In order to assist medical device manufacturers in determining whether the products they are going to place on the market are subject to regulation as medical devices, the authority provides detailed recommendations and flowcharts demonstrating the approach to be applied. Apart from that, the guidance provides additional clarifications regarding the classification of medical devices and outlines the key points to be considered to facilitate the review of the marketing submission.

Regulatory Status

According to the flowchart provided by the authority, the main factors to be considered when determining the regulatory status of the product are:

  • Whether the product in question works in combination with one or more devices;
  • Does it have a medical purpose;
  • Whether it enables the function of the device (an accessory);
  • Does it qualify as an in vitro diagnostic medical device;
  • Where the other device the product works with is an active implantable device.

Terms and Definitions

The document also provides definitions of the most important concepts used in the context of software products, including, inter alia, the following ones:

  • Functional document – software that requires separate software to perform its function. 
  • Accessory – a product intended to enable a medical device to fulfill its intended function, and it will be treated as a device under the UK MDR 2002. 

The document also describes such concepts as “medical device system” and “module”.

General Rules

The authority also highlights some general rules applicable to all medical devices subject to regulation under the existing framework. 

For instance, all medical devices are subject to classification rules to be used by their manufacturers in order to determine the requirements to comply with. Existing classification rules provide the following classes:

  • Class I – generally regarded as low risk;
  • Class IIa – generally regarded as a medium risk;
  • Class IIb – generally regarded as a medium risk;
  • Class III – generally regarded as high risk.

Based on the applicable classification, the device should comply with the essential requirements to ensure safety and proper performance when used for the intended purpose. The authority also mentions that medical device manufacturers may refer to the relevant standards in order to demonstrate compliance with the respective essential requirements. 

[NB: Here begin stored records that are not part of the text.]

(* ===== verification/SettlementExamples.v ===== *)
(** * SettlementExamples: a payment through the orchestrator and the processor, evaluated.

    The order of [SagaExamples] against the stub rail of [ProcessorExamples]: the command
    is delivered twice because the first answer is lost, and so is the result. *)

From S2P Require Import Prelude GoStrings Domain GoTime Json Database Outbox Fixtures JsonExamples KafkaExamples.
From S2P Require Import WalletRepo LedgerRepo LedgerPages WalletService Accounts Verification.
From S2P Require Import WalletServer LedgerServer VerificationServer.
From S2P Require Import SagaTypes SagaStore Orchestrator FraudReview SagaSafety SagaRuns SagaKeeping Processor ProcessorConsumer.
From S2P Require Import Settlement Rail Platform SagaExamples ProcessorExamples.

#[local] Open Scope string_scope.
#[local] Open Scope Z_scope.

#[local] Existing Instance lab_outside.
#[local] Existing Instance lab_outside_ok.

Definition command_read (e : OutboxEvent.t) : option PaymentExecute.t :=
  match PaymentExecute.of_json (Some e.(OutboxEvent.Payload)) with Ok c => Some c | Err _ => None end.

(** The first command in the outbox, delivered; the first result, delivered. *)
Definition deliver_command (s : list fault) (x : system platform lab) : system platform lab :=
  match events (orchestrator x) with
  | e :: _ =>
      match command_read e with
      | Some c => System (orchestrator x) (committed (snd (HandleExecute background pauses_default c (Conn (processor x) None s))))
      | None => x
      end
  | [] => x
  end.

Definition deliver_result (s : list fault) (x : system platform lab) : system platform lab :=
  match results (processor x) with
  | e :: _ =>
      match result_input e with
      | Some i => System (committed (snd (handle background i (Conn (orchestrator x) None s)))) (processor x)
      | None => x
      end
  | [] => x
  end.

Lemma deliver_command_operates s0 s x :
  (forall e l, events (orchestrator x) = e :: l -> is_command e) -> operates s0 x -> operates s0 (deliver_command s x).
Proof.
  destruct x as [w d]. unfold deliver_command. simpl. intros Hc Hx. destruct (events w) as [| e l] eqn:He; [done |].
  unfold command_read. destruct (PaymentExecute.of_json _) as [c |] eqn:Hj; [| done].
  apply (operates_command s0 background pauses_default e c s); [done | rewrite He; apply list_elem_of_here | by eapply Hc | exact Hj].
Qed.

Lemma deliver_result_operates s0 s x : operates s0 x -> operates s0 (deliver_result s x).
Proof.
  destruct x as [w d]. unfold deliver_result. simpl. intros Hx. destruct (results d) as [| e l] eqn:He; [done |].
  destruct (result_input e) as [i |] eqn:Hi; [| done].
  apply (operates_result s0 background e i s); [done | rewrite He; apply list_elem_of_here | exact Hi].
Qed.

Definition both_start : system platform lab := System demo_world desk_start.
Definition ordered_both : system platform lab := System w_processing desk_start.

(** The rail has completed the charge when the answer of the database is lost; the
    command comes again, the result comes twice and the second time finds the saga ended. *)
Definition lost_once : system platform lab := deliver_command (repeat NoFault 2 ++ [FailAfter]) ordered_both.
Definition paid_both : system platform lab := deliver_result [] (deliver_result [] (deliver_command [] lost_once)).

Lemma both_unused : unused both_start.
Proof.
  unfold unused. simpl. split_and!; try done.
  - apply two_wallets_wf.
  - intros p (u & o & _ & Ho). discriminate Ho.
  - intros p (u & row & _ & Hu & _). vm_compute in Hu. by destruct u.
Qed.

Lemma w_processing_commands e l : events w_processing = e :: l -> is_command e.
Proof. vm_compute. by intros [= <- _]. Qed.

Lemma ordered_operates : operates both_start ordered_both.
Proof. apply (operates_input both_start background (InStart demo_order) []); [apply operates_start | done]. Qed.

Lemma deliver_command_orchestrator s x : orchestrator (deliver_command s x) = orchestrator x.
Proof. unfold deliver_command. by repeat case_match. Qed.

Lemma paid_operates : operates both_start paid_both.
Proof.
  unfold paid_both, lost_once. do 2 apply deliver_result_operates.
  do 2 (apply deliver_command_operates; [rewrite ?deliver_command_orchestrator; exact w_processing_commands |]).
  exact ordered_operates.
Qed.

Lemma settled_payments_were_charged_witness :
  (state_in (orchestrator lost_once), state_in (orchestrator paid_both)) =
    (Some StatePaymentProcessing, Some StateCompleted) /\
  (length (charges (processor lost_once)), length (charges (processor paid_both))) = (1%nat, 1%nat) /\
  charged_as_ordered paid_both "50".
Proof.
  split; [vm_compute; reflexivity |]. split; [vm_compute; reflexivity |].
  destruct (stored_row (orchestrator paid_both)) as [row Hrow]; [by vm_compute |].
  apply (proj1 (settled_payments_were_charged both_start paid_both both_unused paid_operates) "50" row Hrow).
  vm_compute in Hrow. injection Hrow as <-. right. reflexivity.
Defined.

Once the product becomes available for marketing and uses in the country, its manufacturer becomes responsible for continuously monitoring and notifying the authority about adverse events. Additional clarifications regarding the reporting rules and requirements are provided in a separate guidance document issued by the MHRA. 


The authority additionally emphasizes that accessories to medical devices are treated as medical devices. Hence, all the relevant regulatory requirements will apply.

Classification Rules: Specific Aspects

When it takes to software-based products, the authority clarifies how existing classification rules should be applied. For instance: 

  • Software, which drives a device or influences the use of a device, automatically falls into the classification of that device. 
  • All active devices intended to control or monitor the performance of active therapeutic devices in Class IIb, or intended directly to influence the performance of such devices are in Class IIb.

In summary, the present MHRA guidance provides an overview of the regulatory requirements to be applied with respect to software products subject to regulation as medical devices under the existing framework. The document outlines the key points to be considered by medical device manufacturers and other parties involved to ensure proper interpretation of the relevant provisions of the applicable legislation, as well as continued compliance thereto.